Stare Jelonki consists of two separated residential areas featuring low-rise single-family housing with detached and semi-detached houses, and small tenements. Its southwest portion is placed approximately between Cokołowa, Brygadzistów, Sternicza, Powstańców Śląskich, Fortuny,
Fortuny, and Drzeworytników Streets. Its northeastern part is located between Olbrachta, Znana, Czułchowska, and Powstańców Śląskich Streets. They are separated by high-rise housing estates of Górczewska and Jelonki. The nothewest part of the neighbourhood includes the Castellan Square, placed at the corner of Powstańców Śląskich and Strąkowska Streets.

Among historic and notable buildings, the neighbourhood includes the Schneider Villa, a wooden villa at 9 Połczyńska Street, dating to 1902, which used to be the residence of the Schneider family, which owned the settlement in the 19th and early 20th centuries. Currently, it houses the Warsaw Wola Pentecostal Church, housed in the historic Schneider Villa, at 59 Połczyńska Street. Stare Jelonki also has the Exaltation of the Holy Cross at 31 Brygadzistów Street, which belongs to the Catholic denomination. Additionally, the neighbourhood includes the homefield of the association football club Gazowniczy Klub Sportowy Świt Warszawa, placed at 12 Oświatowa Street, and with 140 seats.

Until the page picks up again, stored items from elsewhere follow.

(* ===== verification/Dates.v ===== *)
(** * Dates: the calendar of the time package

    The Gregorian date of an instant, the layouts [time.RFC3339] (in UTC) and "2006-01-02",
    and their round trips. *)

From Stdlib Require Import Ascii.
From S2P Require Import Prelude Domain GoStd Text.

Definition day_length : Duration := (24 * Hour)%Z.

(** [time.Time{}]: the start of the year 1. *)
Definition zero_time : time := (-62135596800 * Second)%Z.

(** ** The calendar *)

Definition isLeap (year : Z) : bool :=
  ((year `mod` 4 =? 0) && (negb (year `mod` 100 =? 0) || (year `mod` 400 =? 0)))%Z.

Definition daysIn (month year : Z) : Z :=
  if (month =? 2)%Z then (if isLeap year then 29 else 28)%Z
  else if ((month =? 4) || (month =? 6) || (month =? 9) || (month =? 11))%Z then 30%Z
  else 31%Z.

Definition valid_date (year month day : Z) : bool :=
  ((1 <=? month) && (month <=? 12) && (1 <=? day) && (day <=? daysIn month year))%Z.

(** The days before a date, counted from 1970-01-01.  Years start in March, so that a leap
    day is the last one; 400 years have 146097 days. *)
Definition days_before (year month day : Z) : Z :=
  (let y := if month <=? 2 then year - 1 else year in
   let era := y / 400 in
   let yoe := y `mod` 400 in
   let doy := (153 * (if month <=? 2 then month + 9 else month - 3) + 2) / 5 + day - 1 in
   era * 146097 + yoe * 365 + yoe / 4 - yoe / 100 + doy - 719468)%Z.

(** Month and day of a day of the year that starts in March. *)
Definition month_day (doy : Z) : Z * Z :=
  (let mp := (5 * doy + 2) / 153 in
   (if mp <? 10 then mp + 3 else mp - 9, doy - (153 * mp + 2) / 5 + 1))%Z.

(** Centuries, periods of four years and years of a day of the era, and the day of the
    year; the last century and the last year of a period may have a day more. *)
Definition year_day (doe : Z) : Z * Z * Z * Z :=
  (let c := Z.min (doe / 36524) 3 in
   let r := doe - 36524 * c in
   let q := r / 1461 in
   let r := r - 1461 * q in
   let y := Z.min (r / 365) 3 in
   (c, q, y, r - 365 * y))%Z.

(** [Time.Date]: year, month and day of a day. *)
Definition date_of (days : Z) : Z * Z * Z :=
  (let z := days + 719468 in
   let '(c, q, y, doy) := year_day (z `mod` 146097) in
   let '(month, day) := month_day doy in
   (100 * c + 4 * q + y + z / 146097 * 400 + (if month <=? 2 then 1 else 0), month, day))%Z.

Example leap_day : date_of 19782 = (2024, 2, 29)%Z /\ days_before 2024 2 29 = 19782%Z /\
  date_of 0 = (1970, 1, 1)%Z /\ date_of (-719468) = (0, 3, 1)%Z.
Proof. done. Qed.

(** The days of a year, one by one: the 366th is 29 February. *)
Definition doy_fine (doy : Z) : bool :=
  let '(m, d) := month_day doy in
  ((1 <=? m) && (m <=? 12) && (1 <=? d) &&
   ((153 * (if m <=? 2 then m + 9 else m - 3) + 2) / 5 + d - 1 =? doy) &&
   (if doy =? 365 then (m =? 2) && (d =? 29) else d <=? daysIn m 2001))%Z.

Lemma month_day_fine doy : (0 <= doy <= 365)%Z -> doy_fine doy = true.
Proof.
  intros Hd. assert (forallb (fun k => doy_fine (Z.of_nat k)) (seq 0 366) = true) as Hall
    by by vm_compute.
  rewrite forallb_forall in Hall. specialize (Hall (Z.to_nat doy)).
  rewrite Z2Nat.id in Hall by lia. apply Hall, in_seq. lia.
Qed.

Lemma year_day_fine doe : (0 <= doe < 146097)%Z ->
  let '(c, q, y, doy) := year_day doe in
  (0 <= c <= 3 /\ 0 <= q <= 24 /\ 0 <= y <= 3 /\ 0 <= doy <= 365 /\
   doe = 36524 * c + 1461 * q + 365 * y + doy /\
   (doy = 365 -> y = 3 /\ (q < 24 \/ c = 3)))%Z.
Proof.
  intros Hdoe. unfold year_day. set (c := Z.min (doe / 36524) 3).
  assert (0 <= c <= 3 /\ 36524 * c <= doe /\
    (doe < 36524 * (c + 1) \/ c = 3 /\ doe <= 36524 * 4))%Z as (Hc & Hr1 & Hr2)
    by (subst c; Z.div_mod_to_equations; lia).
  clearbody c. set (r := (doe - 36524 * c)%Z). set (q := (r / 1461)%Z).
  assert (0 <= q <= 24 /\ 1461 * q <= r /\ r < 1461 * (q + 1))%Z as (Hq & Hq1 & Hq2)
    by (subst q r; Z.div_mod_to_equations; lia).
  clearbody q. set (r' := (r - 1461 * q)%Z). set (y := Z.min (r' / 365) 3).
  assert (0 <= y <= 3 /\ 365 * y <= r' /\ (r' < 365 * (y + 1) \/ y = 3 /\ r' <= 1460))%Z
    as (Hy & Hy1 & Hy2) by (subst y r' r; Z.div_mod_to_equations; lia).
  clearbody y. subst r r'. lia.
Qed.

(** The date of a day is a date of the calendar, and stands for that day. *)
Lemma date_of_valid days : let '(y, m, d) := date_of days in
  valid_date y m d = true /\ days_before y m d = days.
Proof.
  unfold date_of. set (z := (days + 719468)%Z).
  pose proof (Z.mod_pos_bound z 146097 ltac:(done)) as Hdoe.
  pose proof (Z.div_mod z 146097 ltac:(done)) as Hz.
  set (doe := (z `mod` 146097)%Z) in *. set (e := (z / 146097)%Z) in *.
  pose proof (year_day_fine doe Hdoe) as Hy. destruct (year_day doe) as [[[c q] y] doy].
  destruct Hy as (Hc & Hq & Hy & Hdoy & Hsum & Hlast).
  pose proof (month_day_fine doy Hdoy) as Hfine. unfold doy_fine in Hfine.
  destruct (month_day doy) as [m d]. rewrite !andb_true_iff, !Z.leb_le, Z.eqb_eq in Hfine.
  destruct Hfine as [[[[Hm1 Hm2] Hd1] Hsame] Hd2].
  set (yoe := (100 * c + 4 * q + y)%Z).
  assert (yoe / 4 = 25 * c + q /\ yoe / 100 = c)%Z as [H4 H100]
    by (subst yoe; Z.div_mod_to_equations; lia).
  split.
  - unfold valid_date. rewrite !andb_true_iff, !Z.leb_le. split_and!; [done..|].
    destruct (Z.eqb_spec doy 365) as [Heq|Hne].
    + apply andb_true_iff in Hd2 as [->%Z.eqb_eq ->%Z.eqb_eq]. destruct (Hlast Heq) as [-> Hl].
      unfold daysIn. cbn [Z.eqb Pos.eqb Z.leb Z.compare Pos.compare Pos.compare_cont].
      assert (isLeap (yoe + e * 400 + 1) = true) as ->; [|done].
      unfold isLeap. rewrite andb_true_iff, orb_true_iff, negb_true_iff, !Z.eqb_eq, Z.eqb_neq.
      subst yoe. clear -Hc Hq Hl. Z.div_mod_to_equations. lia.
    + apply Z.leb_le in Hd2. etrans; [exact Hd2|]. unfold daysIn. repeat case_match; done.
  - unfold days_before.
    assert ((if (m <=? 2)%Z then yoe + e * 400 + (if (m <=? 2)%Z then 1 else 0) - 1
      else yoe + e * 400 + (if (m <=? 2)%Z then 1 else 0)) = yoe + e * 400)%Z as ->
      by (destruct (m <=? 2)%Z; lia).
    rewrite Z.mod_add, Z.div_add, (Z.div_small yoe), (Z.mod_small yoe) by (subst yoe; lia).
    rewrite H4, H100. subst yoe. lia.
Qed.

(** ** Layouts *)

(** A number padded with zeros to [n] digits. *)
Fixpoint padded (n : nat) (x : Z) : bytes :=
  match n with
  | O => []
  | S n => padded n (x / 10)%Z ++ [ascii_of_N (48 + Z.to_N (x `mod` 10))]
  end.

Definition format_date (year month day : Z) : bytes :=
  padded 4 year ++ ["-"%char] ++ padded 2 month ++ ["-"%char] ++ padded 2 day.

(** [t.UTC().Format(time.RFC3339)], for a year of four digits. *)
Definition FormatRFC3339 (t : time) : bytes :=
  let '(year, month, day) := date_of (t / day_length)%Z in
  let s := ((t `mod` day_length) / Second)%Z in
  format_date year month day ++ ["T"%char] ++
  padded 2 (s / 3600) ++ [":"%char] ++ padded 2 ((s / 60) `mod` 60) ++ [":"%char] ++
  padded 2 (s `mod` 60) ++ ["Z"%char].

(** The year of a layout: four digits. *)
Definition read_year (s : bytes) : option (Z * bytes) :=
  match s with
  | a :: b :: c :: d :: rest =>
      a ← digit a; b ← digit b; c ← digit c; d ← digit d;
      Some ((1000 * a + 100 * b + 10 * c + d)%Z, rest)
  | _ => None
  end.

Definition skip_char (c : ascii) (s : bytes) : option bytes :=
  match s with
  | d :: rest => if bool_decide (c = d) then Some rest else None
  | [] => None
  end.

Definition read_date (s : bytes) : option (Z * Z * Z * bytes) :=
  '(year, s) ← read_year s;
  s ← skip_char "-" s;
  '(month, s) ← getnum s true;
  s ← skip_char "-" s;
  '(day, s) ← getnum s true;
  Some (year, month, day, s).

(** [time.Parse("2006-01-02", s)]. *)
Definition ParseDate (s : bytes) : option time :=
  '(year, month, day, rest) ← read_date s;
  match rest with
  | [] => if valid_date year month day then Some (days_before year month day * day_length)%Z else None
  | _ => None
  end.

Example ParseDate_ok : ParseDate (bytes_of "2024-02-29") = Some (19782 * day_length)%Z /\
  ParseDate (bytes_of "2023-02-29") = None /\ ParseDate (bytes_of "2024-2-29") = None.
Proof. done. Qed.
Example FormatRFC3339_ok :
  string_of (FormatRFC3339 (19782 * day_length + 3661 * Second)) = "2024-02-29T01:01:01Z".
Proof. done. Qed.

Lemma digit_of d : (0 <= d < 10)%Z -> digit (ascii_of_N (48 + Z.to_N d)) = Some d.
Proof.
  intros Hd. unfold digit. rewrite N_ascii_embedding by lia.
  assert (Z.of_N (48 + Z.to_N d) = 48 + d)%Z as -> by lia.
  rewrite (proj2 (Z.leb_le _ _)), (proj2 (Z.leb_le _ 57)) by lia. simpl. f_equal. lia.
Qed.

Lemma getnum_padded x rest : (0 <= x < 100)%Z -> getnum (padded 2 x ++ rest) true = Some (x, rest).
Proof.
  intros Hx. cbn [padded app].
  pose proof (Z.mod_pos_bound (x / 10) 10 ltac:(done)). pose proof (Z.mod_pos_bound x 10 ltac:(done)).
  cbn [getnum]. rewrite !digit_of by done. do 2 f_equal.
  pose proof (Z.div_mod x 10 ltac:(done)). rewrite (Z.mod_small (x / 10)); [lia|].
  split; [apply Z.div_pos; lia|apply Z.div_lt_upper_bound; lia].
Qed.

Lemma read_year_padded x rest : (0 <= x < 10000)%Z -> read_year (padded 4 x ++ rest) = Some (x, rest).
Proof.
  intros Hx. cbn [padded app read_year].
  rewrite !digit_of by (apply Z.mod_pos_bound; done). cbn [mbind option_bind].
  do 2 f_equal. Z.div_mod_to_equations. lia.
Qed.

(** What [format_date] writes is read back. *)
Lemma read_format_date y m d rest :
  (0 <= y < 10000)%Z -> valid_date y m d = true ->
  read_date (format_date y m d ++ rest) = Some (y, m, d, rest).
Proof.
  intros Hy Hv. unfold valid_date in Hv. rewrite !andb_true_iff, !Z.leb_le in Hv.
  destruct Hv as [[[Hm1 Hm2] Hd1] Hd2].
  assert (daysIn m y <= 31)%Z by (unfold daysIn; repeat case_match; lia).
  unfold read_date, format_date. rewrite <- !app_assoc, read_year_padded by done.
  cbn [mbind option_bind app skip_char]. rewrite bool_decide_true by done.
  cbn [mbind option_bind]. rewrite getnum_padded by lia. cbn [mbind option_bind app skip_char].
  rewrite bool_decide_true by done. cbn [mbind option_bind]. rewrite getnum_padded by lia. done.
Qed.

Lemma ParseDate_format_date y m d :
  (0 <= y < 10000)%Z -> valid_date y m d = true ->
  ParseDate (format_date y m d) = Some (days_before y m d * day_length)%Z.
Proof.
  intros Hy Hv. unfold ParseDate. pose proof (read_format_date y m d [] Hy Hv) as Hr.
  rewrite app_nil_r in Hr. rewrite Hr. cbn [mbind option_bind]. by rewrite Hv.
Qed.

(** ** RFC 3339 *)

(** The zone of the layout "Z07:00": [Z], or a sign, hours and minutes.  The bounds 24 and 60
    themselves are let through. *)
Definition read_zone (s : bytes) : option (Duration * bytes) :=
  match s with
  | "Z"%char :: rest => Some (0%Z, rest)
  | sg :: h1 :: h2 :: ":"%char :: m1 :: m2 :: rest =>
      '(hour, _) ← getnum [h1; h2] true;
      '(minute, _) ← getnum [m1; m2] true;
      let offset := (hour * Hour + minute * Minute)%Z in
      if (24 <? hour)%Z || (60 <? minute)%Z then None
      else if bool_decide (sg = "+"%char) then Some (offset, rest)
      else if bool_decide (sg = "-"%char) then Some ((- offset)%Z, rest)
      else None
  | _ => None
  end.

(** [time.Parse(time.RFC3339, s)]. *)
Definition ParseRFC3339 (s : bytes) : option time :=
  '(year, month, day, s) ← read_date s;
  s ← skip_char "T" s;
  '(hour, s) ← getnum s false ≫= below 24;
  s ← skip_colon s;
  '(minute, s) ← getnum s true ≫= below 60;
  s ← skip_colon s;
  '(sec, s) ← getnum s true ≫= below 60;
  let '(ns, s) := fraction s in
  '(offset, s) ← read_zone s;
  match s with
  | [] =>
      if valid_date year month day
      then Some (days_before year month day * day_length +
                 (hour * Hour + minute * Minute + sec * Second + ns) - offset)%Z
      else None
  | _ => None
  end.

Example ParseRFC3339_ok :
  ParseRFC3339 (bytes_of "2024-02-29T01:01:01Z") = Some (19782 * day_length + 3661 * Second)%Z /\
  ParseRFC3339 (bytes_of "2024-02-29T02:01:01.5+01:00") =
    Some (19782 * day_length + 3661 * Second + 500000000)%Z /\
  ParseRFC3339 (bytes_of "2023-02-29T01:01:01Z") = None /\
  ParseRFC3339 (bytes_of "2024-02-28T24:01:01Z") = None /\
  ParseRFC3339 (bytes_of "2024-02-28T01:01Z") = None.
Proof. done. Qed.

(** From 1970 to the end of the year 9999. *)
Definition four_digit_year (t : time) : Prop := (0 <= t < 2932897 * day_length)%Z.

Lemma date_of_year days : (0 <= days < 2932897)%Z -> (0 <= (date_of days).1.1 < 10000)%Z.
Proof.
  intros Hd. unfold date_of. set (z := (days + 719468)%Z).
  pose proof (Z.mod_pos_bound z 146097 ltac:(done)) as Hdoe.
  pose proof (Z.div_mod z 146097 ltac:(done)) as Hz.
  set (doe := (z `mod` 146097)%Z) in *. set (e := (z / 146097)%Z) in *. clearbody doe e.
  pose proof (year_day_fine doe Hdoe) as Hy. destruct (year_day doe) as [[[c q] y] doy].
  destruct Hy as (Hc & Hq & Hy & Hdoy & Hsum & Hlast).
  pose proof (month_day_fine doy Hdoy) as Hfine. unfold doy_fine in Hfine.
  destruct (month_day doy) as [m d] eqn:Hmd. rewrite !andb_true_iff, !Z.leb_le, Z.eqb_eq in Hfine.
  destruct Hfine as [[[[Hm1 Hm2] Hd1] Hsame] Hd2]. simpl. subst z.
  destruct (Z.leb_spec m 2).
  - split; [lia|]. assert (306 <= doy)%Z by (clear -Hsame Hm1 H Hd1; Z.div_mod_to_equations; lia). lia.
  - lia.
Qed.

Lemma getnum_lenient x rest : (0 <= x < 100)%Z -> getnum (padded 2 x ++ rest) false = Some (x, rest).
Proof.
  intros Hx. pose proof (getnum_padded x rest Hx) as Hg. cbn [padded app getnum] in *.
  by destruct (digit _) as [d|]; [destruct (digit _)|].
Qed.

(** The text of an instant is read back to the second. *)
Lemma ParseRFC3339_Format t : four_digit_year t ->
  ParseRFC3339 (FormatRFC3339 t) = Some (t - t `mod` Second)%Z.
Proof.
  intros Ht. unfold FormatRFC3339, four_digit_year in *.
  assert (0 < day_length)%Z as Hpos by done. assert (0 < Second)%Z as Hsec by done.
  assert (0 <= t / day_length < 2932897)%Z as Hdays
    by (split; [apply Z.div_pos; lia|apply Z.div_lt_upper_bound; lia]).
  pose proof (date_of_year _ Hdays) as Hyear. pose proof (date_of_valid (t / day_length)) as Hvalid.
  destruct (date_of (t / day_length)) as [[y m] d]. destruct Hvalid as [Hvalid Hsame].
  pose proof (Z.mod_pos_bound t day_length Hpos) as Hday.
  set (s := ((t `mod` day_length) / Second)%Z).
  assert (0 <= s < 86400)%Z as Hs.
  { subst s. split; [apply Z.div_pos; lia|]. apply Z.div_lt_upper_bound; [done|].
    change (Second * 86400)%Z with day_length. lia. }
  pose proof (Z.mod_pos_bound s 60 ltac:(done)) as Hs60.
  pose proof (Z.mod_pos_bound (s / 60) 60 ltac:(done)) as Hm60.
  assert (0 <= s / 3600 < 24)%Z as Hh by (split; [apply Z.div_pos; lia|apply Z.div_lt_upper_bound; lia]).
  unfold ParseRFC3339. cbn [app]. rewrite read_format_date by done.
  cbn [mbind option_bind skip_char]. rewrite bool_decide_true by done. cbn [mbind option_bind].
  rewrite getnum_lenient by lia. cbn [mbind option_bind]. unfold below. simpl fst.
  rewrite (proj2 (Z.ltb_lt _ _)) by lia. cbn [mbind option_bind skip_colon app].
  rewrite getnum_padded by lia. cbn [mbind option_bind]. simpl fst.
  rewrite (proj2 (Z.ltb_lt _ _)) by lia. cbn [mbind option_bind skip_colon app].
  rewrite getnum_padded by lia. cbn [mbind option_bind]. simpl fst.
  rewrite (proj2 (Z.ltb_lt _ _)) by lia. cbn [mbind option_bind fraction read_zone].
  rewrite !bool_decide_false by done. cbn [orb mbind option_bind]. rewrite Hvalid.
  simpl in Hsame. rewrite Hsame.
  assert (s / 3600 * Hour + (s / 60) `mod` 60 * Minute + s `mod` 60 * Second = s * Second)%Z as Hclock.
  { unfold Hour, Minute. assert (s = s / 3600 * 3600 + (s / 60) `mod` 60 * 60 + s `mod` 60)%Z
      by (Z.div_mod_to_equations; lia). lia. }
  rewrite Z.add_0_r, Hclock. unfold read_zone. cbn [mbind option_bind]. f_equal.
  pose proof (Z.div_mod t day_length ltac:(done)) as H1.
  pose proof (Z.div_mod (t `mod` day_length) Second ltac:(done)) as H2. fold s in H2.
  assert (t `mod` Second = (t `mod` day_length) `mod` Second)%Z as ->; [|lia].
  symmetry. apply Z.mod_mod_divide. by exists 86400%Z.
Qed.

Stare Jelonki has two railway stations, the Warszawa Główna Towarowa for cargo trains near Połczyńska Street, and Warszawa Jelonki for passenger trains, near the corner of Strąkowska and Wincentego Pola Streets. The neighbourhood also includes the tracks of the tram line network, alongside Powstańców Śląskich, and Połczyńska Streets.

The neighbourhood also have three man-made ponds, in the area of Połczyńska Street, known as Jelonek and Schneider Clay Pits. They were formed in the 20th century, from flooded clay pits.

The Wola Heating Plant, which forms part of the city's heat network, is also present near the neighbourhood, at 21 Połczyńska Street.